ダメだ…これ以上は俺の精神も心臓も持たない…
俺は糸の切れた人形の様にガクリと項垂れる。
「…はい…事実です…」
恐らく、自供する犯人はこんな気分なのだろうな…と思いながら白状する。
「…なるほど…そうですか」
俺はマグナブリル爺さんが雷の様な罵声なり怒声を上げるかと思っていたが、穏やかにそう一言呟くと、俺に寄せていた顔を離して、席に座り、再び本を開き始める。
「…あれ? 怒らないの?」
あまりにも拍子抜けするマグナブリル爺さんの様子に、俺は狐につままれたように感じながら尋ねる。
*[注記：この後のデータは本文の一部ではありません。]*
Lemma run_preserves s ds s' :
  session_run s ds s' -> session_ok s ->
  session_ok s' /\ same_sealing s s' /\
  Forall (fun d => se_tx_counter s <= record_counter d < se_tx_counter s' /\ record_counter d < COUNTER_LIMIT) ds /\
  StronglySorted Z.lt (map record_counter ds).
Proof.
  induction 1 as [s|s label s1 ds s2 Hstep Hrun IH]; intros S.
  { split_and!; [done|by apply same_sealing_eq|constructor..]. }
  destruct (step_preserves _ _ _ Hstep S) as (S1 & [E1 H1] & Hl).
  destruct (IH S1) as (S2 & [E2 H2] & Hf & Hsort).
  assert (same_sealing s s2) as Hss by (split; [congruence|lia]).
  destruct label as [d|].
  - destruct (Hl d eq_refl) as (Hc & Hlim & Htx). split_and!; try done.
    + constructor; [lia|]. eapply Forall_impl; [|exact Hf]. cbn. intros x Hx. lia.
    + cbn [map]. constructor; [done|]. apply Forall_map. eapply Forall_impl; [|exact Hf]. cbn. intros x Hx. lia.
  - split_and!; try done. eapply Forall_impl; [|exact Hf]. cbn. intros x Hx. lia.
Qed.

(** C2: no nonce is used twice.  Over any run of a session (whatever arrives,
    whenever it is polled, drained, written to or read from), the records it
    emits carry strictly increasing counters below the limit, so no two are
    sealed under the same nonce; and the session's invariant holds throughout. *)
Theorem nonces_fresh (s s' : Session) (ds : list (list Z)) :
  session_run s ds s' -> session_ok s ->
  session_ok s' /\
  StronglySorted Z.lt (map record_counter ds) /\
  Forall (fun d => 0 <= record_counter d < COUNTER_LIMIT) ds /\
  NoDup (map (fun d => Envelope_nonce_bytes (se_envelope s) (record_counter d)) ds).
Proof.
  intros Hrun S. destruct (run_preserves s ds s' Hrun S) as (S' & _ & Hf & Hsort).
  destruct (so_counter s S) as [H0 _].
  assert (Forall (fun d => 0 <= record_counter d < COUNTER_LIMIT) ds) as Hb.
  { eapply Forall_impl; [|exact Hf]. cbn. intros x Hx. lia. }
  split_and!; try done. clear Hf Hrun. induction ds as [|d ds IH]; cbn [map]; constructor.
  - inversion_clear Hsort as [|?? _ Hlt]. inversion_clear Hb as [|?? Hd Hds].
    rewrite list_elem_of_In, in_map_iff. intros (d' & E & Hin).
    rewrite List.Forall_forall in Hds, Hlt. specialize (Hds d' Hin).
    assert (record_counter d' = record_counter d) as Ec.
    { apply (nonce_bytes_inj (se_envelope s)); [apply (so_env s S)|unfold fits, COUNTER_LIMIT in *; lia..|done]. }
    specialize (Hlt (record_counter d') ltac:(apply in_map_iff; by exists d')). lia.
  - inversion_clear Hsort. inversion_clear Hb. by apply IH.
Qed.

(** ** A concrete session *)

(** Channel 3 both ways, with a message queued. *)
Definition session3 : Session :=
  Session_new sum_envelope 1 f64_zero
    <| se_recv := put_at (repeat None 19) 3 (Some ring8) |>
    <| se_send := put_at (repeat None 19) 3 (Some sring2) |>.

Lemma session3_ok : session_ok session3.
Proof.
  split; try done.
  - apply _.
  - apply rings_ok_put; [by repeat constructor|exact ring8_wf].
  - apply rings_ok_put; [by repeat constructor|exact sring2_wf].
Qed.

Lemma output3 : exists s' out', Session_get_output session3 (f64_of_Z 5) (repeat 0 64) = (s', out', Some (Ok 44)).
Proof.
  assert (snd (Session_get_output session3 (f64_of_Z 5) (repeat 0 64)) = Some (Ok 44)) as H by (by vm_compute).
  destruct (Session_get_output session3 (f64_of_Z 5) (repeat 0 64)) as [[s' out'] res]. cbn in H. subst. by do 2 eexists.
Qed.

Lemma output_well_formed_witness : exists s' out',
  Session_get_output session3 (f64_of_Z 5) (repeat 0 64) = (s', out', Some (Ok 44)) /\
  session_ok s' /\ demux_classify (take 44 out') = Record_.
Proof.
  destruct output3 as (s' & out' & E).
  destruct (output_well_formed session3 (f64_of_Z 5) (repeat 0 64) s' out' 44 session3_ok E)
    as (S' & p & packet & _ & Hc & _).
  exists s', out'. split; [exact E|]. split; [exact S'|exact Hc].
Defined.

(** The record [session3] emits first. *)
Definition record3 : list Z :=
  take 44 (snd (fst (Session_get_output session3 (f64_of_Z 5) (repeat 0 64)))).

Lemma record3_bytes : bytes_ok record3.
Proof.
  assert (Forall (fun b => (0 <=? b) && (b <? 2 ^ 8) = true) record3) as H by (vm_compute; repeat constructor).
  eapply Forall_impl; [|exact H]. cbn. intros b. unfold fits. zcases; done || lia.
Qed.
「は? どうして、私がイチロー殿の事を怒らなければならないのですか?」
逆にそんな言葉をサラリと投げかけてくる。
「いや…ティーナ姫がいるのに、他にも女どころか子供までいる事に…」
「それは、私がイチロー殿に仕える前の出来事ですし、それでも問題点を敢えて言うなら、他に女や子供のいるような男に股を開いた姫の責任ですな、そもそも、イチロー殿の下の事情に私が怒る必要を感じませぬ」
マグナブリル爺さん、仕えていた王族相手に容赦ねぇな…
「じゃあ、俺にティーナ姫以外の女や子供がいる事は問題ないの?」
「イチロー殿の場合は後先が逆になりますが、地位のある者に、妻や子供が数多くいる事は問題ありませぬ。問題があるというのなら、数多くの妻や子供がいる事を他人に知られた時に困惑して慌てふためくところですな、そこは直して下され」
これは現代と異世界で常識が異なるのか、それともイアピース王族の常識なのか、もしくはマグナブリル爺さんの独特の思想によるものなのか…どれなんだ?
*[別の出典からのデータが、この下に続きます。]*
(** One pass is enough.  A message queued on an idle channel, of fewer
    fragments than the outstanding cap, is sent whole by the next pass: every
    fragment is carried by one of its datagrams. *)
Theorem pass_sends_message (r0 r : SendRing) (m : Message) (now_ms srtt_ms : f64) (level_index : Z)
    (out : list Z) (i : Z) :
  send_wf r0 -> window_inj (zlen (sr_meta r0)) (sr_base r0) -> message_ok m -> SendRing_in_flight r0 = 0 ->
  let n := Message_fragment_count m (sr_slot_len r0) in
  n <= SendRing_window_free r0 -> n < OUTSTANDING_CAP -> SendRing_enqueue r0 m srtt_ms = (r, Ok n) ->
  sendable r out -> 0 <= i < n ->
  let '(_, sent, ended) :=
    run_pass (S (Z.to_nat n)) (SendRing_begin_pass r) now_ms srtt_ms level_index out in
  exists p, In p sent /\ carries r p i.
Proof.
  intros W Hinj Hm H0 n Hfree Hcap E Hs Hi.
  destruct (enqueue_unsent r0 m srtt_ms r W Hinj Hm H0 Hfree E) as (W' & Eb & _ & _ & Ez & Ef & Hu & _).
  fold n in Ef. destruct (run_pass _ _ _ _ _ _) as [[r' sent] ended] eqn:Er.
  apply (begin_pass_frame r now_ms srtt_ms level_index out i r' sent ended); try done.
  - by rewrite Ez, Eb.
  - by rewrite Ef.
  - by rewrite Ef.
  - by rewrite Ef.
Qed.

(** ** The receiving session *)

(** Datagrams arriving one after another. *)
Fixpoint feed (t : Session) (ds : list (list Z)) (now : f64) (scratch : list Z) : Session :=
  match ds with
  | [] => t
  | d :: rest => feed (fst (fst (Session_process_input t d now scratch))) rest now scratch
  end.

(** A record around a packet that carries the fragment [i] of [r]. *)
Definition record_of (e : Envelope) (r : SendRing) (i : nat) (d : list Z) : Prop :=
  exists counter p, is_record e counter p d /\ carries r p (Z.of_nat i).

Lemma on_data_recv s data ring now :
  se_recv (Session_on_data s data ring now)
    = put_at (se_recv s) (d_channel data) (Some (fst (RecvRing_store ring (d_seq data) (d_body data)))).
Proof.
  unfold Session_on_data. destruct (RecvRing_store _ _ _) as [ring' []]; try done.
  cbv zeta. by destruct (negb _), (_ || _).
Qed.

(** Each such record is one store on the channel's ring. *)
Lemma feed_one t q r i d last body now scratch :
  ring_at (se_recv t) (sr_channel r) = Some q -> record_of (se_envelope t) r i d ->
  queued r (Z.of_nat i) = Some (last, body) -> MAX_DATAGRAM <= zlen scratch ->
  let t' := fst (fst (Session_process_input t d now scratch)) in
  se_envelope t' = se_envelope t /\
  ring_at (se_recv t') (sr_channel r) = Some (fst (RecvRing_store q (spos r (Z.of_nat i)) body)).
Proof.
  intros Hr (counter & p & Hrec & last' & body' & Hq' & Hp) Hq Hscr. rewrite Hq in Hq'. injection Hq' as <- <-.
  split; [apply process_input_sealing|]. unfold Session_process_input.
  destruct Hrec as [Hl Hc _ _ Ho]. unfold ENVELOPE_LEN in Hl. rewrite Ho by lia. cbn [op_cleartext].
  rewrite Hp. cbn [d_channel se_recv set_field]. rewrite Hr. cbn [fst].
  rewrite on_data_recv. cbn [d_channel d_seq d_body se_recv set_field].
  rewrite (ring_at_put _ _ _ _ q Hr). by rewrite decide_True.
Qed.

Lemma feed_store_all t q r part ids ds now scratch :
  ring_at (se_recv t) (sr_channel r) = Some q -> MAX_DATAGRAM <= zlen scratch ->
  Forall2 (record_of (se_envelope t) r) ids ds ->
  Forall (fun i => exists last, queued r (Z.of_nat i) = Some (last, part i)) ids ->
  ring_at (se_recv (feed t ds now scratch)) (sr_channel r)
    = Some (store_all q (map (fun i => (spos r (Z.of_nat i), part i)) ids)).
Proof.
  intros Hr Hscr H. revert t q Hr H. revert ds.
  induction ids as [|i ids IH]; intros ds t q Hr H Hparts; inversion H as [|? d ? ds' Hd Hds]; subst; [done|].
  inversion_clear Hparts as [|?? [last Hq] Hrest]. cbn [feed map store_all].
  destruct (feed_one t q r i d last (part i) now scratch Hr Hd Hq Hscr) as [Ee Er].
  apply IH; [exact Er|by rewrite Ee|done].
Qed.

Lemma stream_bytes m :
  message_ok m -> bytes_ok (msg_header m) -> bytes_ok (msg_payload m) -> bytes_ok (Message_stream m).
Proof.
  intros Hm Hh Hp. destruct (message_ok_inv m Hm) as [E _]. unfold Message_stream, bytes_ok.
  rewrite !Forall_app, E. split_and!; [apply to_be_ok|done..].
Qed.

Lemma chunk_storable m cap q i :
  message_ok m -> bytes_ok (msg_header m) -> bytes_ok (msg_payload m) -> 0 < cap < 2 ^ 16 ->
  cap <= rr_slot_len q -> Z.of_nat i < zlen (rr_meta q) -> storable (chunk cap (Message_stream m)) q i.
Proof.
  intros Hm Hh Hp Hc Hs Hi. pose proof (stream_bytes m Hm Hh Hp) as Hb.
  assert (zlen (chunk cap (Message_stream m) i) <= cap) as Hl
    by (rewrite zlen_chunk by lia; lia).
  split_and!; [done| |lia..]. by apply Forall_take, Forall_drop.
Qed.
「でも、妻や子供が沢山いると跡目争いとかで揉める原因になるから、いない方がいいんじゃないの?」
「どこの常識ですか? 馬鹿馬鹿しい… 跡目争いはいくらでも解決方法があります。数多くの跡継ぎ候補の中から有能な人間を選べばよいでしょう。逆に跡継ぎが一人しかいなくて、その者が無能であれば家や国が滅びます。そちらの方が家どころか、国家が揉める原因となります」
ちょっと、この爺さんは一筋縄ではいかないというか、癖が強い爺さんだな…
「そうか… 女も子供たちも仲良くしてもらいたいものだな…」
俺はそう呟いて座席に腰を降ろして、窓に流れる景色に視線を向けた。
「跡目争いが起こらない方法については、助言することはできますが、仲良くする方法は個人的な事ですので、イチロー殿自身の腕の見せ所でありますな」
マグナブリル爺さんは、ギョロリとした目でニヤリと口角を上げた。